I still am not planning on returning to art fairs.  The pandemic has altered the art fair universe.  I doubt I will go back.

* * * *


And I have started writing poetry again.  Typewriter poetry.  Twenty-five years ago I wrote poetry, aspired to be a poet, read my poetry at Poetry Slam open mikes.  The well dried up pretty fast.  I lost the poetry that may have been inside me.  At the time I guess I blamed (or credited depending on your point of view) that I stopped drinking.  I couldn't get on stage without having a few belts of liquor in me.  

Yet recently I was inspired by a fellow Instagram artist blackadderpress who posts their typewriter poetry (which is amazing) on Instagram along with linocut prints (also amazing).  I started jotting down poems that usually came to me when I was unable to sleep (which is often).  Or I would try to sleep and a seed would be planted.  I have learned from experience you never say "I will write it down later, I will remember it" because you don't. Not ever.

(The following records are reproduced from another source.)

Lemma generate_book_errors_witness :
  let e := mkHTTPException 500
             "Failed to generate the book. Error: paragraph text has invalid markup" in
  status_code e = 500
  /\ (e = key_error
      \/ (exists j q, j ∈ [1; 0]
                      /\ scene_prompts (mkBookRequest "Cuento" ["<b>uno"]) !! j = Some q
                      /\ image_outcome studio_world j q = inl e
                      /\ detail e = "Failed to generate image for prompt: " +:+ q)
      \/ (exists e',
            detail e = "Failed to generate the book. Error: " +:+ str e'
            /\ ((exists p, p ∈ ["<b>uno"]
                           /\ Paragraph studio_world p text_style = inl e')
                \/ (exists i p image,
                      scene_prompts (mkBookRequest "Cuento" ["<b>uno"]) !! i = Some p
                      /\ image_outcome studio_world i p = inr image
                      /\ ImageReader studio_world image = inl e')))).
Proof.
  apply (generate_book_errors (Some "sk-test") studio_world [1; 0]
           (mkBookRequest "Cuento" ["<b>uno"])).
  reflexivity.
Defined.

(** X7. With the key configured and every image call completing, the
    book operation always ends with a response or an error, and it
    returns a response exactly when every one of the N+1 calls answers
    with an image that reportlab reads and every paragraph is one that
    reportlab reads. *)
Theorem generate_book_returns_iff (api_key : option string) (w : World)
    (sched : list nat) (request : BookRequest) :
  not_configured api_key = false ->
  sched ≡ₚ seq 0 (S (length (paragraphs request))) ->
  snd (generate_book api_key w sched request) <> Pending
  /\ ((exists response, snd (generate_book api_key w sched request) = Returned response)
      <-> ((forall i p, scene_prompts request !! i = Some p ->
              exists image, image_outcome w i p = inr image /\ readable w image)
           /\ Forall (well_formed w) (paragraphs request))).
Proof.
  intros Hkey Hperm.
  assert (snd (image_data_list w sched request) <> Pending) as Hsettles.
  { unfold image_data_list. apply gather_settles. by rewrite image_tasks_length. }
  split; [|split].
  - rewrite generate_book_snd by done.
    destruct (snd (image_data_list w sched request)) as [images|e|]; try done.
    by destruct (create_pdf_book w (title request) (paragraphs request) images).
  - intros [response Hret].
    apply generate_book_returned_inv in Hret as (images & doc & _ & Hfan & Hdoc & _).
    apply image_data_list_sound in Hfan as [Hlen Himages].
    apply create_pdf_book_inr in Hdoc
      as (payload & rest & cover & flows & pictures & -> & Hcover & Hparse & Hdecode
          & Hle & _).
    simpl in Hlen. rewrite take_ge in Hdecode by lia.
    split.
    + intros i p Hp. destruct (Himages i p Hp) as (image & Hi & Ho).
      exists image. split; [done|].
      destruct i as [|i]; simpl in Hi.
      * injection Hi as <-. by exists cover.
      * destruct (Forall2_lookup_l _ _ _ _ _ Hdecode Hi) as (picture & _ & Hpic).
        by exists picture.
    + apply Forall_lookup. intros i p Hp.
      destruct (Forall2_lookup_l _ _ _ _ _ Hparse Hp) as (flow & _ & Hflow).
      by exists flow.
  - intros [Hall Hwf].
    destruct (answers_readable w request Hall) as (images & Hlen & Himages & Hread).
    rewrite generate_book_snd by done.
    rewrite (image_data_list_returns w request images sched Hlen Himages Hperm).
    destruct images as [|payload rest]; simpl in Hlen; [lia|].
    apply Forall_cons in Hread as [[cover Hcover] Hread].
    destruct (readable_decodes w rest Hread) as [pictures Hdecode].
    destruct (well_formed_parses w (paragraphs request) Hwf) as [flows Hparse].
    unfold create_pdf_book.
    rewrite (create_pdf_book_run_ok w (title request) (paragraphs request) payload rest
               cover flows pictures); [|done|done|by rewrite take_ge by lia|lia].
    by eexists.
Qed.
(** * Company Knowledge Worker: classifier, chunker, corpus builder and
      diversity retriever

    A shallow embedding of [src/document_loader.py] and
    [src/improved_rag.py], with the properties of the specification stated
    over it.  Python [str] values are modelled as [string] (paths, labels,
    queries) and as lists of characters (chunked text); the paths and
    queries are taken to be ASCII, so that [str.lower] and [str.title] act
    on the letters A-Z and a-z only. *)

From Stdlib Require Import Ascii String Arith NArith Bool Lia PeanoNat List.
Import ListNotations.
Open Scope string_scope.
Open Scope list_scope.

Set Warnings "-abstract-large-number".

(** ** Python string operations used by the source *)

Module PyStr.

Local Open Scope string_scope.

Definition is_upper (c : ascii) : bool :=
  let n := nat_of_ascii c in (Nat.leb 65 n && Nat.leb n 90)%bool.

Definition is_lower (c : ascii) : bool :=
  let n := nat_of_ascii c in (Nat.leb 97 n && Nat.leb n 122)%bool.

Definition lower_char (c : ascii) : ascii :=
  if is_upper c then ascii_of_nat (nat_of_ascii c + 32) else c.

Definition upper_char (c : ascii) : ascii :=
  if is_lower c then ascii_of_nat (nat_of_ascii c - 32) else c.

(** [s.lower()] *)
Fixpoint lower (s : string) : string :=
  match s with
  | EmptyString => EmptyString
  | String c s' => String (lower_char c) (lower s')
  end.

(** [s.startswith(p)] *)
Definition startswith (p s : string) : bool := String.prefix p s.

(** [needle in hay] *)
Fixpoint contains (needle hay : string) : bool :=
  if String.prefix needle hay then true
  else match hay with
       | EmptyString => false
       | String _ hay' => contains needle hay'
       end.

(** [any(keyword in s for keyword in keywords)] *)
Definition any_in (keywords : list string) (s : string) : bool :=
  existsb (fun keyword => contains keyword s) keywords.

(** [s.split(sep)] for a one-character separator: the pieces between
    the occurrences of [sep], empty pieces included. *)
Fixpoint split_acc (sep : ascii) (cur : string) (s : string) : list string :=
  match s with
  | EmptyString => [cur]
  | String c s' =>
      if Ascii.eqb c sep then cur :: split_acc sep EmptyString s'
      else split_acc sep (cur ++ String c EmptyString) s'
  end.

Definition split (sep : ascii) (s : string) : list string :=
  split_acc sep EmptyString s.

(** [sep.join(parts)] *)
Fixpoint join (sep : string) (parts : list string) : string :=
  match parts with
  | [] => EmptyString
  | [p] => p
  | p :: ps => p ++ sep ++ join sep ps
  end.

(** [s.replace(a, b)] for single characters. *)
Fixpoint replace_char (a b : ascii) (s : string) : string :=
  match s with
  | EmptyString => EmptyString
  | String c s' => String (if Ascii.eqb c a then b else c) (replace_char a b s')
  end.

(** [s.title()]: a letter that follows a letter is lower-cased, any
    other letter is upper-cased. *)
Fixpoint title_from (prev_cased : bool) (s : string) : string :=
  match s with
  | EmptyString => EmptyString
  | String c s' =>
      let cased := is_upper c || is_lower c in
      String (if prev_cased then lower_char c else upper_char c)
             (title_from cased s')
  end.

Definition title (s : string) : string := title_from false s.

Definition slash : ascii := "/"%char.
Definition dot : ascii := "."%char.

(** [os.path.basename(p)]: what follows the last slash. *)
Definition basename (p : string) : string := last (split slash p) EmptyString.

(** [os.path.dirname(p)]: what precedes the last slash (no slash: empty).
    Trailing slashes of the head are stripped unless it is all slashes;
    the paths here never have doubled slashes. *)
Definition dirname (p : string) : string :=
  match split slash p with
  | [] | [_] => EmptyString
  | parts =>
      let head := join "/" (removelast parts) in
      if String.eqb head EmptyString then "/" else head
  end.

(** [os.path.join(a, b)] *)
Definition path_join (a b : string) : string :=
  if startswith "/" b then b
  else if String.eqb a EmptyString then b
  else if String.eqb (substring (String.length a - 1) 1 a) "/" then a ++ b
  else a ++ "/" ++ b.

Definition nonempty (s : string) : bool := negb (String.eqb s EmptyString).

(** One step of the component loop of [posixpath.normpath]; [rooted]
    says that the path has initial slashes, [new_comps] is kept in
    reverse. *)
Definition norm_step (rooted : bool) (new_comps_rev : list string) (comp : string)
  : list string :=
  if String.eqb comp EmptyString || String.eqb comp "." then new_comps_rev
  else if negb (String.eqb comp "..")
          || (negb rooted && match new_comps_rev with [] => true | _ => false end)
          || match new_comps_rev with
             | top :: _ => String.eqb top ".."
             | [] => false
             end
       then comp :: new_comps_rev
       else match new_comps_rev with
            | _ :: rest => rest
            | [] => []
            end.

Definition norm_comps (path : string) : list string :=
  rev (fold_left (norm_step (startswith "/" path)) (split slash path) nil).

(** [os.path.normpath(path)] *)
Definition normpath (path : string) : string :=
  if String.eqb path EmptyString then "."
  else
    let initial_slashes :=
      if startswith "/" path then
        if startswith "//" path && negb (startswith "///" path) then "//" else "/"
      else EmptyString in
    let path' := initial_slashes ++ join "/" (norm_comps path) in
    if String.eqb path' EmptyString then "." else path'.

(** [os.path.abspath(path)], the working directory being [cwd]. *)
Definition abspath (cwd path : string) : string :=
  normpath (path_join cwd path).

(** [os.path.commonprefix] on two lists of components. *)
Fixpoint commonprefix (l1 l2 : list string) : list string :=
  match l1, l2 with
  | x :: l1', y :: l2' => if String.eqb x y then x :: commonprefix l1' l2' else nil
  | _, _ => nil
  end.

(** [os.path.relpath(path, start)] for a non-empty [path]. *)
Definition relpath (cwd path start : string) : string :=
  let start_list := filter nonempty (split slash (abspath cwd start)) in
  let path_list := filter nonempty (split slash (abspath cwd path)) in
  let i := List.length (commonprefix start_list path_list) in
  let rel_list := (repeat ".." (List.length start_list - i) ++ skipn i path_list)%list in
  match rel_list with
  | nil => "."
  | _ => join "/" rel_list
  end.

(** [os.path.splitext(name)[1]]: from the last dot of the name on, the
    leading dots of the name not counted. *)
Fixpoint ext_scan (seen_other : bool) (best : string) (s : string) : string :=
  match s with
  | EmptyString => best
  | String c s' =>
      if Ascii.eqb c dot then
        ext_scan seen_other (if seen_other then s else best) s'
      else ext_scan true best s'
  end.

Definition splitext_ext (name : string) : string :=
  ext_scan false EmptyString (basename name).

(** A path component that [normpath] keeps as it is: not empty, without a
    slash, neither [.] nor [..]. *)
Definition regular (comp : string) : bool :=
  nonempty comp && negb (contains "/" comp)
  && negb (String.eqb comp ".") && negb (String.eqb comp "..").

(** The absolute path with the given components. *)
Definition absolute (comps : list string) : string := "/" ++ join "/" comps.

End PyStr.

(** ** Documents *)

(** A langchain [Document]: text and a flat metadata dictionary. *)
Record Document : Type := mkDocument {
  page_content : string;
  metadata : list (string * string)
}.

(** [metadata.get(key)] *)
Fixpoint meta_get (key : string) (m : list (string * string)) : option string :=
  match m with
  | [] => None
  | (k, v) :: m' => if String.eqb k key then Some v else meta_get key m'
  end.

(** [metadata[key] = v] *)
Fixpoint meta_set (key v : string) (m : list (string * string)) : list (string * string) :=
  match m with
  | [] => [(key, v)]
  | (k, w) :: m' =>
      if String.eqb k key then (k, v) :: m' else (k, w) :: meta_set key v m'
  end.

(** ** Classifier ([DocumentProcessor] in [src/document_loader.py]) *)

Module Classifier.

(** The keyword lists of [determine_project_name], tested on the whole
    lower-cased path, in the order of the source. *)
Definition path_rules : list (list string * string) :=
  [ (["aa_sql"; "sql_server"; "sql server"; "version_upgrade"; "cumulative";
      "aiskoldb"; "aiscengdb"],
     "SQL Server Upgrades");
    (["itgisworx"; "precision"; "agriculture"; "sensaas"; "asset_management";
      "assets_datastructure"],
     "Precision Agriculture Asset Management");
    (["aa_sfms"; "sfms"; "mining"; "quellaveco"; "amps"; "operator"; "hexagon";
      "realtime"; "truck"],
     "SFMS Mining Analytics");
    (["eben_db_migration"; "migration"; "consolidated"; "modem"; "meters";
      "suppliers"; "accounts"; "tariffs"],
     "Database Migration");
    (["aa adas"; "adas"; "mix integrate"; "driver assistance"; "events";
      "dictionary"],
     "Advanced Driver Assistance System") ].

(** The keyword lists tested on one folder name. *)
Definition folder_rules : list (list string * string) :=
  [ (["sql"; "server"; "upgrade"], "SQL Server Upgrades");
    (["precision"; "agriculture"; "gis"], "Precision Agriculture Asset Management");
    (["sfms"; "mining"; "analytics"], "SFMS Mining Analytics");
    (["migration"; "db"], "Database Migration");
    (["adas"; "driver"], "Advanced Driver Assistance System") ].

(** An [if]/[elif] chain of keyword tests: the first list with a keyword
    in [s] decides. *)
Fixpoint first_rule (rules : list (list string * string)) (s : string) : option string :=
  match rules with
  | [] => None
  | (keywords, project) :: rules' =>
      if PyStr.any_in keywords s then Some project else first_rule rules' s
  end.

And I bought a vintage typewriter.

I was afraid that I would be viewed as a copycat.  I messaged blackadderpress and let them know that I was inspired.  I was given their blessing.

I have rambled enough for one post.  I will, as always, endeavor to write more often.  This blog is my mental warehouse (or dumping ground for less organized days).  I hope to expand my readership.  I guess that goes without saying.  No one wants to write things that no one reads, right?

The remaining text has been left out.